Jennifer Kimball

Avocet reviews:

Songbird

by Michael Witthaus
2/16/17

A shifting music business landscape has turned the studio into a luxury for many performers. Jennifer Kimball had no plans to make another album after 2006’s Oh Hear Us, but on her birthday two years ago, she received a  surprise gift from her husband, Ry Cavanaugh: a recording session with an A list of Boston players.

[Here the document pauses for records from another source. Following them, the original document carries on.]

(* ===== verification/Images.v ===== *)
(** * Image sources: internal/lxc/consts.go, images.go, images_parse.go, images_sources.go *)

From S2P Require Import Prelude GoStrings Go Api World.

(** ** Constants: consts.go *)

Definition DefaultSimplestreamsServer : string := "https://d14dnvi2l3tc5t.cloudfront.net".
Definition DefaultStagingSimplestreamsServer : string := "https://djapqxqu5n2qu.cloudfront.net".
Definition DefaultIncusSimplestreamsServer : string := "https://images.linuxcontainers.org".
Definition DefaultLXDSimplestreamsServer : string := "https://images.lxd.canonical.com".
Definition DefaultLXDUbuntuSimplestreamsServer : string := "https://cloud-images.ubuntu.com/releases/".
Definition DockerHubServer : string := "https://docker.io".
Definition Container : string := "container".
Definition VirtualMachine : string := "virtual-machine".
Definition Incus : string := "incus".
Definition LXD : string := "lxd".
Definition OCI : string := "oci".
Definition Simplestreams : string := "simplestreams".

(** Timeouts, in milliseconds. *)
Definition instanceCreateTimeout : Z := 180000.
Definition instanceStartTimeout : Z := 60000.
Definition instanceStopTimeout : Z := 30000.
Definition instanceDeleteTimeout : Z := 30000.

(** ** Images: images.go *)

(** Image is an image source for instances. *)
Record Image := {
  img_Fingerprint : string; img_Protocol : string; img_Server : string; img_Alias : string
}.

#[export] Instance Image_eq_dec : EqDecision Image.
Proof. solve_decision. Defined.

(** The implementations of the interface [ImageFamily]: an [Image], or a
    description with an image for each server. *)
Inductive ImageFamily :=
| OfImage (i : Image)
| imageFamily (Description : string) (Sources : gmap string Image).

(** The methods [For(serverName)]. *)
Definition For (f : ImageFamily) (serverName : string) : error + Image :=
  match f with
  | OfImage i => inr i
  | imageFamily Description Sources =>
      match Sources !! serverName with
      | None => inl (TerminalError (errorString ("no source for " +s+ quote Description +s+
                  " images for server " +s+ quote serverName)))
      | Some img => inr img
      end
  end.

Definition Image_ImageSource (i : Image) : ImageSource :=
  {| isrc_Protocol := img_Protocol i; isrc_Server := img_Server i; isrc_Alias := img_Alias i |}.

Definition Image_InstanceSource (i : Image) : InstanceSource :=
  {| src_Type := "image"; src_Protocol := img_Protocol i; src_Server := img_Server i;
     src_Alias := img_Alias i; src_Fingerprint := img_Fingerprint i |}.

(** ** Well-known images: images_sources.go *)

Definition mkImage (protocol server alias : string) : Image :=
  {| img_Fingerprint := ""; img_Protocol := protocol; img_Server := server; img_Alias := alias |}.

Definition UbuntuImage (version : string) : ImageFamily :=
  imageFamily "ubuntu"
    {[ Incus := mkImage Simplestreams DefaultIncusSimplestreamsServer ("ubuntu/" +s+ version +s+ "/cloud");
       LXD := mkImage Simplestreams DefaultLXDUbuntuSimplestreamsServer version ]}.

Definition DebianImage (version : string) : ImageFamily :=
  imageFamily "debian"
    {[ Incus := mkImage Simplestreams DefaultIncusSimplestreamsServer ("debian/" +s+ version +s+ "/cloud");
       LXD := mkImage Simplestreams DefaultLXDSimplestreamsServer ("debian/" +s+ version +s+ "/cloud") ]}.

Definition DefaultImage (image : string) : ImageFamily :=
  imageFamily "images"
    {[ Incus := mkImage Simplestreams DefaultIncusSimplestreamsServer image;
       LXD := mkImage Simplestreams DefaultLXDSimplestreamsServer image ]}.

Definition CapnImage (image : string) : Image :=
  mkImage Simplestreams DefaultSimplestreamsServer image.

Definition CapnStagingImage (image : string) : Image :=
  mkImage Simplestreams DefaultStagingSimplestreamsServer image.

Definition KindestNodeImage (version : string) : Image :=
  mkImage OCI DockerHubServer ("kindest/node:" +s+ version).

(** ** Parsing image names: images_parse.go *)

Definition wellKnownImages : gmap string (string → ImageFamily) :=
  {[ "ubuntu" := UbuntuImage;
     "debian" := DebianImage;
     "images" := DefaultImage;
     "capi" := λ i, OfImage (CapnImage i);
     "capi-stg" := λ i, OfImage (CapnStagingImage i);
     "kind" := λ i, OfImage (KindestNodeImage i) ]}.

Section parse.
Context `{MapRange}.

(** [ParseImage]: [inr None] is the result (nil, false, nil), [inr (Some f)]
    the result (f, true, nil). *)
Definition ParseImage (imageName : string) : error + option ImageFamily :=
  match Split imageName ":" with
  | [prefix; image] =>
      match wellKnownImages !! prefix with
      | Some f => inr (Some (f image))
      | None =>
          inl (errorString ("unknown image prefix " +s+ quote prefix +s+ ", must be one of " +s+
                 format_slice (map fst (range wellKnownImages))))
      end
  | _ => inr None
  end.

End parse.

(** ** Checking that an image exists: [Image.Check] *)

Section check.
Context `{E : Env}.

Definition check_simplestreams (i : Image) (instanceType : string) : M state unit :=
  wrap ("failed to connect to simplestreams server " +s+ quote (img_Server i) +s+ ": ")
    (host (ConnectSimpleStreams (img_Server i))) ;;
  let! r := try (host (GetImageAliasType (img_Server i) instanceType (img_Alias i))) in
  match r with
  | inl err => throw (TerminalError (Errorf_w ("no image with alias " +s+ quote (img_Alias i) +s+
                 " found on the simplestreams server " +s+ quote (img_Server i) +s+ ": ") err))
  | inr _ => ret tt
  end.

(** The image reference and whether the registry is insecure (plain HTTP). *)
Definition oci_reference (i : Image) : option (string * bool) :=
  match CutPrefix (img_Server i) "https://" with
  | (server, true) => Some (server +s+ "/" +s+ img_Alias i, false)
  | (_, false) =>
      match CutPrefix (img_Server i) "http://" with
      | (server, true) => Some (server +s+ "/" +s+ img_Alias i, true)
      | (_, false) => None
      end
  end.

Definition check_oci (i : Image) : M state unit :=
  match oci_reference i with
  | None => throw (TerminalError (errorString ("server " +s+ quote (img_Server i) +s+
              " is not an HTTP or HTTPS server")))
  | Some (imageRef, insecure) =>
      let! r := try (host (CraneHead imageRef insecure)) in
      match r with
      | inr _ => ret tt
      | inl e =>
          let err := Errorf_w ("HEAD request for image " +s+ quote imageRef +s+ " failed: ") e in
          if Contains (Error err) "unexpected status code 4"
          then throw err
          else throw (TerminalError (Errorf_w "fatal error: " err))
      end
  end.

(** Check runs a local check that the image is available on the upstream
    server. *)
Definition Image_Check (i : Image) (instanceType : string) : M state unit :=
  if decide (img_Protocol i = Simplestreams) then check_simplestreams i instanceType
  else if decide (img_Protocol i = OCI) then check_oci i
  else throw (errorString ("check not supported for protocol " +s+ quote (img_Protocol i))).

End check.

(** ** Properties *)

Section parse_properties.
Context `{MapRange}.

Lemma ParseImage_prefix prefix image :
  ":"%char ∉ chars prefix → ":"%char ∉ chars image →
  ParseImage (prefix +s+ ":" +s+ image) =
    match wellKnownImages !! prefix with
    | Some f => inr (Some (f image))
    | None => inl (errorString ("unknown image prefix " +s+ quote prefix +s+ ", must be one of " +s+
                     format_slice (map fst (range wellKnownImages))))
    end.
Proof.
  intros Hp Hi. unfold ParseImage.
  assert (Split (prefix +s+ ":" +s+ image) ":" = [prefix; image]) as ->; [|done].
  apply (Split_Join ":"%char [prefix; image]); [done|by repeat constructor].
Qed.

(** What the documentation of [LXCMachineImageSource.Name] promises for the
    well-known prefixes on each server. *)
Definition documented_image (prefix server image : string) : option Image :=
  if decide (prefix = "capi") then Some (mkImage Simplestreams "https://d14dnvi2l3tc5t.cloudfront.net" image)
  else if decide (prefix = "capi-stg") then Some (mkImage Simplestreams "https://djapqxqu5n2qu.cloudfront.net" image)
  else if decide (prefix = "kind") then Some (mkImage OCI "https://docker.io" ("kindest/node:" +s+ image))
  else if decide (server = Incus) then
    if decide (prefix = "ubuntu") then Some (mkImage Simplestreams "https://images.linuxcontainers.org" ("ubuntu/" +s+ image +s+ "/cloud"))
    else if decide (prefix = "debian") then Some (mkImage Simplestreams "https://images.linuxcontainers.org" ("debian/" +s+ image +s+ "/cloud"))
    else if decide (prefix = "images") then Some (mkImage Simplestreams "https://images.linuxcontainers.org" image)
    else None
  else if decide (server = LXD) then
    if decide (prefix = "ubuntu") then Some (mkImage Simplestreams "https://cloud-images.ubuntu.com/releases/" image)
    else if decide (prefix = "debian") then Some (mkImage Simplestreams "https://images.lxd.canonical.com" ("debian/" +s+ image +s+ "/cloud"))
    else if decide (prefix = "images") then Some (mkImage Simplestreams "https://images.lxd.canonical.com" image)
    else None
  else None.

(** C30: A name of the form PREFIX:IMAGE resolves on a server to the documented
    image source, and is refused when the prefix is unknown or has no source
    for that server; the failure for a missing source is terminal. *)
Theorem ParseImage_documented (prefix server image : string) :
  ":"%char ∉ chars prefix → ":"%char ∉ chars image →
  match ParseImage (prefix +s+ ":" +s+ image) with
  | inr (Some f) =>
      match For f server with
      | inr img => documented_image prefix server image = Some img
      | inl e => documented_image prefix server image = None ∧ IsTerminalError e = true
      end
  | inr None => False
  | inl e => documented_image prefix server image = None
  end.
Proof.
  intros Hp Hi. rewrite ParseImage_prefix by done. unfold wellKnownImages.
  split_lookups; simpl; try done; unfold documented_image; split_lookups; simpl.
  all: repeat match goal with
  | |- context [decide (?x = ?y)] => rewrite (decide_False (P := x = y)) by congruence
  end; try done.
  by repeat case_decide.
Qed.

End parse_properties.

Lemma ParseImage_documented_witness :
  match ParseImage "debian:12" with
  | inr (Some f) => For f "lxd" = inr (mkImage Simplestreams "https://images.lxd.canonical.com" "debian/12/cloud")
  | _ => False
  end.
Proof.
  assert (":"%char ∉ chars "debian") as H1 by compute_done.
  assert (":"%char ∉ chars "12") as H2 by compute_done.
  pose proof (ParseImage_documented "debian" "lxd" "12" H1 H2) as Hw.
  change ("debian" +s+ ":" +s+ "12") with "debian:12" in Hw.
  destruct (ParseImage "debian:12") as [e|[f|]]; [discriminate Hw| |destruct Hw].
  destruct (For f "lxd") as [e|img]; [destruct Hw as [Hw _]; discriminate Hw|].
  vm_compute in Hw. injection Hw as <-. reflexivity.
Defined.

(** ** What a failed check means *)

Section check_properties.
Context `{E : Env}.

(** Checking an OCI image ends for every answer of the registry. When the
    registry refuses the request, the error is terminal exactly when its text
    does not report a status of the 400 class: an image that does not exist
    (404) is retried, while a failure of the registry or of the network is
    final. A server that is neither HTTP nor HTTPS is refused without a
    request. *)
Theorem OCI_Check_classification (i : Image) (instanceType : string) (s : state) :
  img_Protocol i = OCI →
  match oci_reference i with
  | None => ∃ e, Image_Check i instanceType s = (Err e, s) ∧ IsTerminalError e = true
  | Some (ref, insecure) =>
      match handle (CHost (CraneHead ref insecure)) (st_world s) with
      | (inr _, _) => (Image_Check i instanceType s).1 = Ok tt
      | (inl cause, _) =>
          IsTerminalError cause = false →
          ∃ e, (Image_Check i instanceType s).1 = Err e ∧
               IsTerminalError e =
                 negb (Contains ("HEAD request for image " +s+ quote ref +s+ " failed: " +s+ Error cause)
                         "unexpected status code 4")
      end
  end.
Proof.
  intros Hp. unfold Image_Check, check_oci. rewrite Hp. cbn [decide].
  rewrite decide_False by done. rewrite decide_True by done.
  destruct (oci_reference i) as [[ref insecure]|]; [|by eexists].
  unfold bind, try, host, perform. destruct (handle _ (st_world s)) as [[cause|u] w]; [|done].
  intros Hc. cbn beta iota. rewrite Error_Errorf, !string_app_assoc.
  destruct (Contains _ _); simpl; eauto.
Qed.

End check_properties.

(** A missing image (status 404) is reported with a retriable error, and a
    registry that fails (status 503) with a terminal one. *)
Lemma OCI_Check_classification_witness :
  let check := λ cause, (Image_Check (E := failing_env (errorString cause)) (KindestNodeImage "v1.99.0") Container
                           (failing_state (errorString cause))).1 in
  (∃ e, check "unexpected status code 404 Not Found" = Err e ∧ IsTerminalError e = false) ∧
  (∃ e, check "unexpected status code 503 Service Unavailable" = Err e ∧ IsTerminalError e = true).
Proof.
  intros check. split.
  - destruct (OCI_Check_classification (E := failing_env (errorString "unexpected status code 404 Not Found"))
      (KindestNodeImage "v1.99.0") Container (failing_state _) eq_refl eq_refl) as (e & He & Ht).
    exists e. split; [exact He|]. rewrite Ht. vm_compute. reflexivity.
  - destruct (OCI_Check_classification (E := failing_env (errorString "unexpected status code 503 Service Unavailable"))
      (KindestNodeImage "v1.99.0") Container (failing_state _) eq_refl eq_refl) as (e & He & Ht).
    exists e. split; [exact He|]. rewrite Ht. vm_compute. reflexivity.
Defined.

In a recent interview, Kimball — a fixture in New England music circles since her early ’90s time with The Story — recalled the sweet subterfuge that began a process culminating in her new LP, Avocet. It started when close friend and fellow singer-songwriter Kris Delmhorst concocted a story about needing to drop off a guitar at Somerville’s Q Division studio.
“I completely believed her,” Kimball said. “We walk in to give the guitar to Peter Mulvey, with whom she’s playing later, and I know everybody. I said, ‘Who are you recording?’ and no one would answer me. Then my oldest and dearest friend in the room, Duke Levine — an amazing guitar player — said, ‘It’s your session; we’re doing your songs.’ I just lost it; I cried, and then we got to work.”
The work that day resulted in six songs but left Kimball wondering if the experience was simply a great day, or something more.
“After the session was so fun, I was stumped again,” she said. “Now what do I do?”
Among the musicians at the session was one Kimball hadn’t met before: Alec Spiegelman, of Brooklyn chamber pop band Cuddle Magic.
“Ry thought I would love working with him,” she said, and it turned out that the feeling was mutual. “He loved the project, and he took it on.”
Spiegelman brought his bandmates along to make the rest of the record, and what resulted is different from anything in Kimball’s catalog.
“That sound is all Alec and Cuddle Magic,” Kimball said. “They’ve played together for so long and have this real chemistry. They’re all New England Conservatory graduates; that’s where they met.”
Kimball describes Cuddle Magic as “avant folk pop electronica,” and said Spiegelman’s production exposed her songs in surprising ways.
“He unwound them to their essential notes, from the way I played them back to him,” she said. “My instruments basically disappeared into these saxophone and flute lines. It’s magic.”
The unique sound of Avocet is another departure in a career that’s included a few. After The Story split, Kimball rocked it up with Maybe Baby, a Somerville supergroup that included Cavanaugh, Levine and drummer Billy Beard. She later covered Crowded House on her first solo record and has always charted an unconventional path.
“I’ve never really thought of myself as a folk musician, and that’s what I get called, because I’m sort of pretty to listen to, I guess,” she said. “But I didn’t grow up listening to folk ... and I still don’t really know much about traditional folk music. Even folk pop music was pretty far from my early vocabulary. I think I’m drawn to a wide variety of sounds, and I don’t want to be pigeonholed into any one place.”
One constant is the personal nature of Kimball’s songwriting. “Love & Babies,” “All Truth is Better” and “Someone to Read To” reflect her experience as a mother; her son is now 10 years old. “Reedy River,” written on her first tour after his birth, is particularly evocative.
“I missed him so badly,” Kimball said. “There was a heat wave in South Carolina [and] people were wading into the river in the middle of town in this beautiful park and I saw this woman swishing her baby’s feet in the water — it was so moving to me.”
The record’s title comes from a nickname given to her late mother, repeated on “Love & Birds,” the record’s second track.
“Mom had a friend who called her an avocet, an elegant, and to East Coasters, exotic and unusual bird,” she said. “Long-legged ... a little bit aloof, kind of beautiful. That was my mom.”
To mark the release of the new CD, Kimball will perform a short run of shows with Spiegelman and Deni Hlavinka, of alt folk band The Western Den, that includes a March 21 show at Portsmouth Book & Bar.
“Now that I’ve been introduced to this new form of playing, this is all I want to do,” Kimball said. “I just want to play gigs with Cuddle Magic.”